En 1925 Eduardo de Zamacois publicó su novela "Memorias de un Vagón de Ferrocarril", en la que un coche de primera de Norte, conocido con el nombre de "Cabal", cuenta su vida desde su llegada a la Compañía del Norte hasta su jubilación a lo largo de muchas líneas de nuestro país. Entre ellas narra su breve paso por la Rampa de Pajares.
Nací, por fortuna mía, vagón de primera clase, y mi ejecutoria acredita la reciedumbre y nobleza de mi origen. En las buenas estaciones provincianas, y más aún en las fronterizas, donde abundan los tipos cosmopolitas acostumbrados a viajar, mi aspecto prócer y la pátina obscura que me dieron, primero mis barnizadores y luego la cruda intemperie y el polvo de los caminos, dicen mi largo historial vagabundo y atraen la curiosidad de las gentes.
Precedo de Francia, de los famosos talleres de Saint-Denis, pero fui construido con materiales oriundos de diferentes países, y esta especie de "protoplasma internacional" — llamémoslo así — que me integra, unido a mi vivir errático, me vedan sentir fuertemente ese "amor a la patria", en cuyo nombre la ciega humanidad se ha despedazado tantas veces.
La. Compañía que me trajo a España paga — con arreglo al cambio de aquel día — veinte mil duros por mí. Los merezco. Casi en totalidad estoy hecho con piezas de caoba y encina que, tras de perder toda el agua de sus fibras leñosas durante varios años de estadía en los secaderos, fueron severamente endurecidas bajo la llama del soplete; únicamente ciertos pormenores y adornos de mi individuo son de roble, y me cubre una tablazón de "teak", madera muy semejante al pino que viene del Norte europeo, y es inaccesible a los cambios atmosféricos. Mi peso neto — quiero decir — cuando estoy vacío, excede de treinta y seis toneladas.
Tengo más de diez y ocho metros de longitud y tres metros y cincuenta centímetros de altura, y la amplitud de mi techumbre cóncava posee una majestad de bóveda. Durante muchos meses numerosos forjadores, carpinteros, ebanistas, tapiceros, fontaneros, lampistas, electricistas, estufistas y cristaleros habilísimos, trabajaron en mi fabricación, y sus manos diestras maravillosamente fueron infundiéndome una solidez excepcional y una rara armonía de proporciones.
Con justicia mis camaradas de ruta, a poco de conocerme, empezaron a llamarme El Cabal. Desde entonces, ¡cuántas enseñanzas y cuántas aventuras, me aportaron los años! Conozco bien las principales regiones españolas, he atravesado todas las cordilleras, desde la Cantábrica a la Mariánica, y bajo mis ruedas han pasado todos sus ríos, desde el Bidasoa al Guadalquivir.

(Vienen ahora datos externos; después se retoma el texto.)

(** * SaucerSwap plugin: the HBAR-to-token swap tool and its helpers

    A shallow embedding of
      - tools/constants.ts          (the per-network tables and the two constants),
      - tools/utils.ts              (Mirror Node lookups, the association guard,
                                     the swap path resolver),
      - tools/swap-hbar-for-token   (the tool's [execute]),
    followed by the properties of the specification that concern them.

    Conventions of the embedding.
      - An asynchronous function is a computation [M A]: the list of external
        interactions it performs, in order, and its outcome, a value or a
        thrown JavaScript value.
      - Everything the plugin does not define itself (the HTTP service, the
        Hedera SDK, hedera-agent-kit, the clock, the built-in [Number]) is a
        field of the record [World]; every statement quantifies over it.
      - A JavaScript string is a [string]; one character stands for one
        UTF-16 code unit below 256.  JSON numbers are integers ([Z]), which is
        what the Mirror Node emits in the fields read here. *)

From Stdlib Require Import String Ascii List ZArith QArith Bool Lia.
From Stdlib Require Import DecimalString.
Import ListNotations.

Local Open Scope string_scope.
Local Open Scope Z_scope.

(* ------------------------------------------------------------------ *)
(** ** JavaScript values that cross the plugin's boundary              *)
(* ------------------------------------------------------------------ *)

(** A parsed JSON document ([response.json()]). *)
#[warnings="-register-all"]
Inductive json : Type :=
| JNull
| JBool (b : bool)
| JNum (n : Z)
| JStr (s : string)
| JArr (items : list json)
| JObj (members : list (string * json)).

(** A JavaScript value read from a JSON document: [None] is [undefined]. *)
Definition jsval : Type := option json.

(** What a [throw] carries: an [Error] instance (any subclass) with its
    [message], or some value that is not an [Error]. *)
Inductive thrown : Type :=
| ThrownError (message : string)
| ThrownOther.

(** The result of [Number(v)]. *)
Inductive JsNumber : Type :=
| NaN
| Finite (q : Q)
| PosInfinity
| NegInfinity.

Inductive outcome (A : Type) : Type :=
| Ok (a : A)
| Err (e : thrown).
Arguments Ok {A} a.
Arguments Err {A} e.

(** [ToBoolean] on a value read from JSON. *)
Definition truthy (v : jsval) : bool :=
  match v with
  | None => false
  | Some JNull => false
  | Some (JBool b) => b
  | Some (JNum n) => negb (n =? 0)
  | Some (JStr s) => negb (s =? "")%string
  | Some (JArr _) => true
  | Some (JObj _) => true
  end.

(** [v === s] for a string [s]. *)
Definition strict_eq_string (v : jsval) (s : string) : bool :=
  match v with
  | Some (JStr t) => (t =? s)%string
  | _ => false
  end.

(** [Array.isArray(v)]. *)
Definition isArray (v : jsval) : bool :=
  match v with
  | Some (JArr _) => true
  | _ => false
  end.

(** The member of an object under key [k]; as in [JSON.parse], the last of
    several members with one key is the one that stays. *)
Fixpoint member (k : string) (ms : list (string * json)) : jsval :=
  match ms with
  | [] => None
  | (k', v) :: rest =>
      match member k rest with
      | Some w => Some w
      | None => if (k' =? k)%string then Some v else None
      end
  end.

(** The message V8 gives to the [TypeError] of a property read on [null]. *)
Definition null_read_message (k : string) : string :=
  "Cannot read properties of null (reading '" ++ k ++ "')".

(** [v.k] for a parsed JSON value [v] and a key [k] that is none of the
    built-in properties of arrays and strings (every key read by the plugin
    is such a key): a [TypeError] on [null], the member on an object,
    [undefined] on anything else. *)
Definition get_prop (v : json) (k : string) : outcome jsval :=
  match v with
  | JNull => Err (ThrownError (null_read_message k))
  | JObj ms => Ok (member k ms)
  | _ => Ok None
  end.

(* ------------------------------------------------------------------ *)
(** ** Strings                                                         *)
(* ------------------------------------------------------------------ *)

(** White space and line terminators below code unit 256, as removed by
    [String.prototype.trim]. *)
Definition is_js_space (c : ascii) : bool :=
  let n := nat_of_ascii c in
  (Nat.eqb n 9 || Nat.eqb n 10 || Nat.eqb n 11 || Nat.eqb n 12
   || Nat.eqb n 13 || Nat.eqb n 32 || Nat.eqb n 160)%bool.

Fixpoint trim_start (s : string) : string :=
  match s with
  | EmptyString => EmptyString
  | String c rest => if is_js_space c then trim_start rest else s
  end.

(** Drops the trailing white space: a character stays when it is not a space
    or when something stays after it. *)
Fixpoint trim_end (s : string) : string :=
  match s with
  | EmptyString => EmptyString
  | String c rest =>
      match trim_end rest with
      | EmptyString => if is_js_space c then EmptyString else String c EmptyString
      | kept => String c kept
      end
  end.

Definition trim (s : string) : string := trim_end (trim_start s).

(** [s.slice(0, n)]. *)
Fixpoint slice0 (n : nat) (s : string) : string :=
  match n, s with
  | O, _ => EmptyString
  | _, EmptyString => EmptyString
  | S n', String c rest => String c (slice0 n' rest)
  end.

(** A number in a template literal: the integers print in decimal. *)
Definition show_Z (z : Z) : string := NilZero.string_of_int (Z.to_int z).

Definition hex_digit (n : nat) : ascii :=
  ascii_of_nat (if Nat.ltb n 10 then 48 + n else 55 + n)%nat.

Definition percent_byte (n : nat) : string :=
  String "%" (String (hex_digit (Nat.div n 16)) (String (hex_digit (Nat.modulo n 16)) EmptyString)).

(** The bytes a form serializer leaves as they are: ASCII letters and digits
    and [* - . _]. *)
Definition form_safe (n : nat) : bool :=
  ((Nat.leb 48 n && Nat.leb n 57) || (Nat.leb 65 n && Nat.leb n 90)
   || (Nat.leb 97 n && Nat.leb n 122)
   || Nat.eqb n 42 || Nat.eqb n 45 || Nat.eqb n 46 || Nat.eqb n 95)%bool.

(** The [application/x-www-form-urlencoded] serialization of one name or
    value, as [URLSearchParams.toString] applies it: a space becomes [+], a
    code unit from 128 on is percent-encoded through its two UTF-8 bytes. *)
Fixpoint form_encode (s : string) : string :=
  match s with
  | EmptyString => EmptyString
  | String c rest =>
      let n := nat_of_ascii c in
      (if form_safe n then String c EmptyString
       else if Nat.eqb n 32 then "+"
       else if Nat.ltb n 128 then percent_byte n
       else percent_byte (192 + Nat.div n 64) ++ percent_byte (128 + Nat.modulo n 64))
      ++ form_encode rest
  end.

(* ------------------------------------------------------------------ *)
(** ** SDK and agent-kit data                                          *)
(* ------------------------------------------------------------------ *)

(** [LedgerId]: the SDK's predefined networks.  The tables below are
    JavaScript [Map]s keyed by these objects. *)
Inductive LedgerId : Type := MAINNET | TESTNET | PREVIEWNET | LOCAL_NODE.

Definition LedgerId_eqb (a b : LedgerId) : bool :=
  match a, b with
  | MAINNET, MAINNET | TESTNET, TESTNET
  | PREVIEWNET, PREVIEWNET | LOCAL_NODE, LOCAL_NODE => true
  | _, _ => false
  end.

(** [AgentMode] of hedera-agent-kit. *)
Inductive AgentMode : Type := AUTONOMOUS | RETURN_BYTES.

Record Client : Type := { ledgerId : option LedgerId }.

Record Context : Type := {
  mode : option AgentMode;
  context_accountId : option string
}.

(** The validated input of the tool ([swapHbarForTokenSchema]). *)
Record SwapHbarForTokenParams : Type := {
  hbarAmount : Q;
  tokenId : string;
  recipientAccountId : option string
}.

(** One argument pushed on a [ContractFunctionParameters]. *)
Inductive AbiParam : Type :=
| Uint256 (n : Z)
| AddressArray (addresses : list string)
| Address (address : string).

(** A transaction as the plugin configures it through the SDK's setters. *)
Inductive Transaction : Type :=
| TokenAssociateTransaction
    (accountId : string) (tokenIds : list string) (transactionMemo : string)
| ContractExecuteTransaction
    (contractId : string) (gas : Z) (payableAmount : Q)
    (functionName : string) (functionParams : list AbiParam).

Record RawTransactionResponse : Type := {
  status : string;
  transactionId : string
}.

(** What [handleTransaction] resolves to: an object with a [raw] member
    when the transaction was executed, the unsigned bytes otherwise. *)
Inductive HandlerResult : Type :=
| Executed (raw : RawTransactionResponse) (humanMessage : string)
| UnsignedBytes (bytes : list Z).

Record HttpResponse : Type := {
  http_status : Z;
  http_text : string;           (* response.text() *)
  http_json : outcome json      (* response.json(): throws on a body that is not JSON *)
}.

(** [response.ok]. *)
Definition http_ok (r : HttpResponse) : bool :=
  (200 <=? http_status r) && (http_status r <=? 299).

(** An external interaction, in the order the plugin performs them. *)
Inductive Event : Type :=
| HttpGet (url : string)
| SdkBuild (tx : Transaction)
| HandleTransaction (tx : Transaction)
| PopulateAccountEvmAddress (accountId : string)
| ConsoleError (message : string).

(** Everything outside the plugin. *)
Record World : Type := {
  (* fetch(url): the response, or the rejection of the request *)
  world_fetch : string -> outcome HttpResponse;
  (* the built-in Number(v) *)
  world_Number : jsval -> JsNumber;
  (* TokenId.fromString(s).toEvmAddress() *)
  world_TokenId_toEvmAddress : string -> outcome string;
  (* AccountResolver.resolveAccount(accountId, context, client) *)
  world_resolveAccount : option string -> Context -> Client -> outcome string;
  (* what AccountId.fromString(s) throws, if anything *)
  world_AccountId_rejects : string -> option thrown;
  (* (await accountId.populateAccountEvmAddress(client)).toEvmAddress(), a
     request to the network, for the account AccountId.fromString(s) *)
  world_populateAccountEvmAddress : string -> Client -> outcome string;
  (* what the SDK throws, if anything, while a transaction is configured *)
  world_sdk_rejects : Transaction -> option thrown;
  (* handleTransaction(tx, client, context, postProcess) *)
  world_handleTransaction :
    Transaction -> Client -> Context ->
    option (RawTransactionResponse -> string) -> outcome HandlerResult;
  (* Date.now(), in milliseconds *)
  world_Date_now : Z;
  (* of two requests that both fail, whether the first fails first *)
  world_first_fails_first : bool
}.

Cerca de diez años consecutivos trabajé en la línea Madrid-Hendaya, una de las más bellas y más duras de la Península; luego pasé al "correo" de Galicia, y después de rodar una breve temporada sobre la vía de Asturias, la Compañía "Madrid, Zaragoza y Alicante" me compró y trabajé ocho años en la línea de Sevilla. Más tarde conocí la de Valencia, Últimamente, y durante dos lustros, fui uno de los nueve vagones del expreso Madrid-Barcelona. Asimismo he rodado por el litoral catalán hasta Cerbere. Tengo, pues, motivos sobradísimos para conocer el tumultuoso trajín de los caminos de hierro.

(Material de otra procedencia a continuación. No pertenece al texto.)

(** The loop [while (true) { ... }] shared by [SampleCatmullRom],
    [SampleCatmullRom2D] and [InvertCatmullRom].  [inside] is the bracket
    test of the routine, [Fh] and [fh] evaluate the target function and its
    derivative.  Each unit of [fuel] pays for one iteration; the result is
    the triple [(t, Fhat, fhat)] at the [break], or [None] when the loop is
    still running after [fuel] iterations. *)
Fixpoint newton_bisection (inside : Float -> Float -> Float -> bool)
    (Fh fh : Float -> Float) (u : Float) (fuel : nat) (t : option Float)
    (a b : Float) : option (Float * Float * Float) :=
  match fuel with
  | O => None
  | S fuel' =>
      let t := fallback inside a b t in
      let Fhat := Fh t in
      let fhat := fh t in
      if Qltb (Qabs (Fhat - u)) tolerance || Qltb (b - a) tolerance
      then Some (t, Fhat, fhat)
      else
        let a' := if Qltb (Fhat - u) 0 then t else a in
        let b' := if Qltb (Fhat - u) 0 then b else t in
        newton_bisection inside Fh fh u fuel' (newton_step t (Fhat - u) fhat)
          a' b'
  end.

(** What a sampling routine hands back: the returned position and the
    values stored through the optional output pointers ([None] for a null
    pointer, which is left unwritten). *)
Record sample : Type := mkSample {
  s_pos : Float;
  s_fval : option Float;
  s_pdf : option Float
}.

(** [if (p) *p = v]. *)
Definition store (requested : bool) (v : Float) : option Float :=
  if requested then Some v else None.

(** ** Sampling, integration and inversion of splines; Fourier series *)

Section Routines.

(** [SafeSqrt], [std::cos] and the constants [Pi] and [Inv2Pi] come from
    headers that are not among the sources, and have no exact rational
    counterpart: the routines take them as parameters. *)
Variable SafeSqrt : Float -> Float.
Variable cos : Float -> Float.
Variable Pi : Float.
Variable Inv2Pi : Float.

(** The initial guess of the samplers, by importance sampling a linear
    interpolant. *)
Definition initial_guess (f0 f1 u : Float) : option Float :=
  if negb (Qeq_bool f0 f1)
  then Some ((f0 - SafeSqrt (f0 * f0 + 2 * u * (f1 - f0))) / (f0 - f1))
  else quotient u f0.

Definition SampleCatmullRom (fuel : nat) (x f F : list Float) (u : Float)
    (fval pdf : bool) : option sample :=
  if negb (size x =? size f)%Z then None else
  if negb (size f =? size F)%Z then None else
  Fback <- back F ;;
  let u := u * Fback in
  let i := GetIntArrayerval (size F) (le_pred F u) in
  x0 <- aref x i ;;
  x1 <- aref x (i + 1) ;;
  f0 <- aref f i ;;
  f1 <- aref f (i + 1) ;;
  let width := x1 - x0 in
  d0 <- deriv0 x f i x0 x1 f0 f1 ;;
  d1 <- deriv1 x f i x0 x1 f0 f1 ;;
  Fi <- aref F i ;;
  let u := (u - Fi) / width in
  let t := initial_guess f0 f1 u in
  r <- newton_bisection in_open (Fhat_horner f0 f1 d0 d1)
         (fhat_horner f0 f1 d0 d1) u fuel t 0 1 ;;
  let '(t, _, fhat) := r in
  Some (mkSample (x0 + width * t) (store fval fhat)
          (store pdf (fhat / Fback))).

(** The interpolated cdf predicate
    [[&](int i) { return interpolate(cdf, i) <= u; }]. *)
Definition interp_le_pred (weights : list Float) (offset n2 : Z)
    (cdf : list Float) (u : Float) (i : Z) : bool :=
  match interpolate weights offset n2 cdf i with
  | Some c => Qle_bool c u
  | None => false
  end.

(** The locals [int offset; Float weights[4];] are uninitialised in the
    source; [CatmullRomWeights] overwrites all of them before any is read,
    so the model starts them at zero.  The early [return 0] writes neither
    output. *)
Definition SampleCatmullRom2D (fuel : nat) (nodes1 nodes2 values cdf : list Float)
    (alpha u : Float) (fval pdf : bool) : option sample :=
  r <- CatmullRomWeights nodes1 alpha 0 [0; 0; 0; 0] ;;
  let '(ok, offset, weights) := r in
  if negb ok then Some (mkSample 0 None None) else
  let n2 := size nodes2 in
  let interp := interpolate weights offset n2 in
  maximum <- interp cdf (n2 - 1)%Z ;;
  let u := u * maximum in
  let idx := GetIntArrayerval n2 (interp_le_pred weights offset n2 cdf u) in
  f0 <- interp values idx ;;
  f1 <- interp values (idx + 1)%Z ;;
  x0 <- aref nodes2 idx ;;
  x1 <- aref nodes2 (idx + 1) ;;
  let width := x1 - x0 in
  ci <- interp cdf idx ;;
  let u := (u - ci) / width in
  d0 <- (if (idx >? 0)%Z then
           fm <- interp values (idx - 1)%Z ;;
           xm <- aref nodes2 (idx - 1) ;;
           Some (width * (f1 - fm) / (x1 - xm))
         else Some (f1 - f0)) ;;
  d1 <- (if (idx + 2 <? n2)%Z then
           fp <- interp values (idx + 2)%Z ;;
           xp <- aref nodes2 (idx + 2) ;;
           Some (width * (fp - f0) / (xp - x0))
         else Some (f1 - f0)) ;;
  let t := initial_guess f0 f1 u in
  r <- newton_bisection in_closed (Fhat_horner f0 f1 d0 d1)
         (fhat_horner f0 f1 d0 d1) u fuel t 0 1 ;;
  let '(t, _, fhat) := r in
  Some (mkSample (x0 + width * t) (store fval fhat)
          (store pdf (fhat / maximum))).

(** The body of [for (int i = 0; i < x.size() - 1; ++i)], run [n] more
    times from index [i]. *)
Fixpoint integrate_loop (n : nat) (x values : list Float) (i : Z)
    (sum : Float) (cdf : list Float) : option (Float * list Float) :=
  match n with
  | O => Some (sum, cdf)
  | S n' =>
      x0 <- aref x i ;;
      x1 <- aref x (i + 1) ;;
      f0 <- aref values i ;;
      f1 <- aref values (i + 1) ;;
      let width := x1 - x0 in
      d0 <- deriv0 x values i x0 x1 f0 f1 ;;
      d1 <- deriv1 x values i x0 x1 f0 f1 ;;
      let sum := sum + ((d0 - d1) * (1 / 12) + (f0 + f1) * 0.5) * width in
      cdf <- aset cdf (i + 1) sum ;;
      integrate_loop n' x values (i + 1)%Z sum cdf
  end.

(** [IntegrateCatmullRom] returns the total and the final contents of the
    caller's [cdf] buffer.  The loop bound [x.size() - 1] is computed in
    [size_t]: for an empty [x] it wraps around and the first iteration
    reads [x[0]] out of bounds. *)
Definition IntegrateCatmullRom (x values cdf : list Float)
  : option (Float * list Float) :=
  if negb (size x =? size values)%Z then None else
  cdf <- aset cdf 0 0 ;;
  if (size x =? 0)%Z then None else
  integrate_loop (Z.to_nat (size x - 1)) x values 0 0 cdf.

Definition InvertCatmullRom (fuel : nat) (x values : list Float) (u : Float)
  : option Float :=
  vfront <- front values ;;
  if negb (Qltb vfront u) then front x else
  vback <- back values ;;
  if negb (Qltb u vback) then back x else
  let i := GetIntArrayerval (size values) (le_pred values u) in
  x0 <- aref x i ;;
  x1 <- aref x (i + 1) ;;
  f0 <- aref values i ;;
  f1 <- aref values (i + 1) ;;
  let width := x1 - x0 in
  d0 <- deriv0 x values i x0 x1 f0 f1 ;;
  d1 <- deriv1 x values i x0 x1 f0 f1 ;;
  r <- newton_bisection in_open (Fhat_hermite f0 f1 d0 d1)
         (fhat_hermite f0 f1 d0 d1) u fuel (Some 0.5) 0 1 ;;
  let '(t, _, _) := r in
  Some (x0 + t * width).

(** [Fourier]: the loop over [k] walks the coefficient array once. *)
Fixpoint Fourier_loop (a : list Float) (cosPhi value cosKMinusOnePhi cosKPhi : Float)
  : Float :=
  match a with
  | [] => value
  | ak :: tl =>
      let value := value + ak * cosKPhi in
      let cosKPlusOnePhi := 2 * cosPhi * cosKPhi - cosKMinusOnePhi in
      Fourier_loop tl cosPhi value cosKPhi cosKPlusOnePhi
  end.

Definition Fourier (a : list Float) (cosPhi : Float) : Float :=
  Fourier_loop a cosPhi 0 cosPhi 1.

(** The inner loop [for (int k = 1; k < ak.size(); ++k)] of
    [SampleFourier], run [n] more times from index [k]. *)
Fixpoint fourier_terms (n : nat) (ak recip : list Float) (k : Z)
    (cosPhi sinPhiPrev sinPhiCur cosPhiPrev cosPhiCur F f : Float)
  : option (Float * Float) :=
  match n with
  | O => Some (F, f)
  | S n' =>
      let sinPhiNext := 2 * cosPhi * sinPhiCur - sinPhiPrev in
      let cosPhiNext := 2 * cosPhi * cosPhiCur - cosPhiPrev in
      akk <- aref ak k ;;
      rk <- aref recip k ;;
      fourier_terms n' ak recip (k + 1)%Z cosPhi sinPhiCur sinPhiNext
        cosPhiCur cosPhiNext (F + akk * rk * sinPhiNext)
        (f + akk * cosPhiNext)
  end.

(** The outer loop of [SampleFourier]; the result is [(phi, f)] at the
    [break]. *)
Fixpoint fourier_newton (fuel : nat) (ak recip : list Float)
    (u phi a b : Float) : option (Float * Float) :=
  match fuel with
  | O => None
  | S fuel' =>
      let cosPhi := cos phi in
      let sinPhi := SafeSqrt (1 - cosPhi * cosPhi) in
      ak0 <- aref ak 0 ;;
      r <- fourier_terms (Z.to_nat (size ak - 1)) ak recip 1 cosPhi
             (- sinPhi) 0 cosPhi 1 (ak0 * phi) ak0 ;;
      let '(F, f) := r in
      let F := F - u * ak0 * Pi in
      let b := if Qltb 0 F then phi else b in
      let a := if Qltb 0 F then a else phi in
      if Qltb (Qabs F) tolerance || Qltb (b - a) tolerance then Some (phi, f)
      else
        let phi := fallback in_open a b (newton_step phi F f) in
        fourier_newton fuel' ak recip u phi a b
  end.

(** What [SampleFourier] hands back: the returned series value and the
    values stored through [pdf] and [phiPtr]. *)
Record fourier_sample : Type := mkFourierSample {
  fs_f : Float;
  fs_pdf : Float;
  fs_phi : Float
}.

Definition SampleFourier (fuel : nat) (ak recip : list Float) (u : Float)
  : option fourier_sample :=
  let flip := Qle_bool 0.5 u in
  let u := if flip then 1 - 2 * (u - 0.5) else u * 2 in
  r <- fourier_newton fuel ak recip u (0.5 * Pi) 0 Pi ;;
  let '(phi, f) := r in
  let phi := if flip then 2 * Pi - phi else phi in
  ak0 <- aref ak 0 ;;
  Some (mkFourierSample f (Inv2Pi * f / ak0) phi).

End Routines.

(** ** The routines in IEEE binary32 arithmetic

    The embedding of the routines with [Float] read as the C++ [float] it
    is by default: every operation is the correctly rounded binary32
    operation of [SpecFloat] (precision 24, maximal exponent 128),
    evaluated in the order the C++ expression gives, without contraction
    into fused operations and without excess precision; comparisons are the
    IEEE ones, so that a NaN fails every test.  The [double] locals of the
    Fourier routines are binary64 numbers (precision 53, maximal exponent
    1024), and the conversions between the two formats are written out. *)

Module Binary32.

De Valladolid me rodaron hasta Madrid, donde estuve olvidado- varios días, y luego me agregaron al "rápido" de Asturias en substitución de un "primera", que, sin gloria, hallábase "de maniobras", descarriló y se partió un eje.

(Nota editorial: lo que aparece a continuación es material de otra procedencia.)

Lemma RawGet_bool (d : RawResourceData) (k : string) (s : Schema) (b : bool) :
  well_typed d → singleValueChartResource !! k = Some s →
  Type_ s = TypeBool → Default s = Some (VBool b) →
  RawGet d k = VBool (default b (raw_values d !! k ≫= assert_bool)).
Proof.
  intros [Hsch Hval] Hk Hty Hd. unfold RawGet. rewrite Hsch, Hk.
  destruct (raw_values d !! k) as [v|] eqn:Hv; simpl.
  - specialize (Hval k v Hv s Hk). rewrite Hty in Hval. by destruct v.
  - by rewrite Hd.
Qed.

Lemma option_bind_Some {A B : Type} (x : A) (f : A → option B) :
  Some x ≫= f = f x.
Proof. reflexivity. Qed.

Ltac stage_tac :=
  rewrite ?GetOk_default;
  unfold Get, is_zero, assert_string, assert_int, assert_bool, value_eq_string;
  cbn [typed unit_prefix color_by max_delay refresh_interval max_precision
       secondary_visualization is_timestamp_hidden show_spark_line];
  rewrite ?bool_decide_not, ?option_bind_Some; cbv beta zeta;
  repeat case_bool_decide; repeat case_decide; first [done | congruence].

Ltac stage_agrees v :=
  match goal with
  | |- ?m ≫= ?f = _ =>
      let H := fresh in
      assert (m = Some v) as H by (subst v; stage_tac);
      rewrite H; clear H; rewrite option_bind_Some; cbv beta
  end.

Lemma options_raw_typed (d : RawResourceData) :
  well_typed d →
  getSingleValueChartOptions_raw d = Some (getSingleValueChartOptions (typed d)).
Proof.
  intros Hwt.
  unfold getSingleValueChartOptions_raw, RawGetOk.
  rewrite (RawGet_string d "unit_prefix" _ Hwt eq_refl eq_refl eq_refl).
  rewrite (RawGet_string d "color_by" _ Hwt eq_refl eq_refl eq_refl).
  rewrite (RawGet_string d "secondary_visualization" _ Hwt eq_refl eq_refl eq_refl).
  rewrite (RawGet_int d "max_delay" _ Hwt eq_refl eq_refl eq_refl).
  rewrite (RawGet_int d "refresh_interval" _ Hwt eq_refl eq_refl eq_refl).
  rewrite (RawGet_int d "max_precision" _ Hwt eq_refl eq_refl eq_refl).
  rewrite (RawGet_bool d "is_timestamp_hidden" _ false Hwt eq_refl eq_refl eq_refl).
  rewrite (RawGet_bool d "show_spark_line" _ false Hwt eq_refl eq_refl eq_refl).
  clear Hwt.
  cbv beta delta [getSingleValueChartOptions]. name_lets.
  stage_agrees viz1.
  stage_agrees viz2.
  stage_agrees viz3.
  stage_agrees viz4.
  stage_agrees viz5.
  stage_agrees viz6.
  done.
Qed.

Lemma payload_raw_typed (d : RawResourceData) :
  well_typed d →
  payloadSingleValueChart_raw d = Some (payloadSingleValueChart (typed d)).
Proof.
  intros Hwt. unfold payloadSingleValueChart_raw.
  rewrite (RawGet_string d "name" _ Hwt eq_refl eq_refl eq_refl).
  rewrite (RawGet_string d "description" _ Hwt eq_refl eq_refl eq_refl).
  rewrite (RawGet_string d "program_text" _ Hwt eq_refl eq_refl eq_refl).
  rewrite (options_raw_typed d Hwt).
  unfold assert_string. rewrite !option_bind_Some.
  unfold payloadSingleValueChart, payloadOptions, Get. cbv zeta.
  by case_decide.
Qed.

Sobre la línea de Asturias trabajé dos meses; lo suficiente para conocer la imponente hermosura selvática del Puerto de Pajares, que, después de Busdongo, donde empieza el célebre túnel de La Perruca, a la estación de Puente de los Fierros, es, según dictamen de muchos viajeros, uno de los parajes más bravos, ariscos y maravillosamente accidentados del mundo.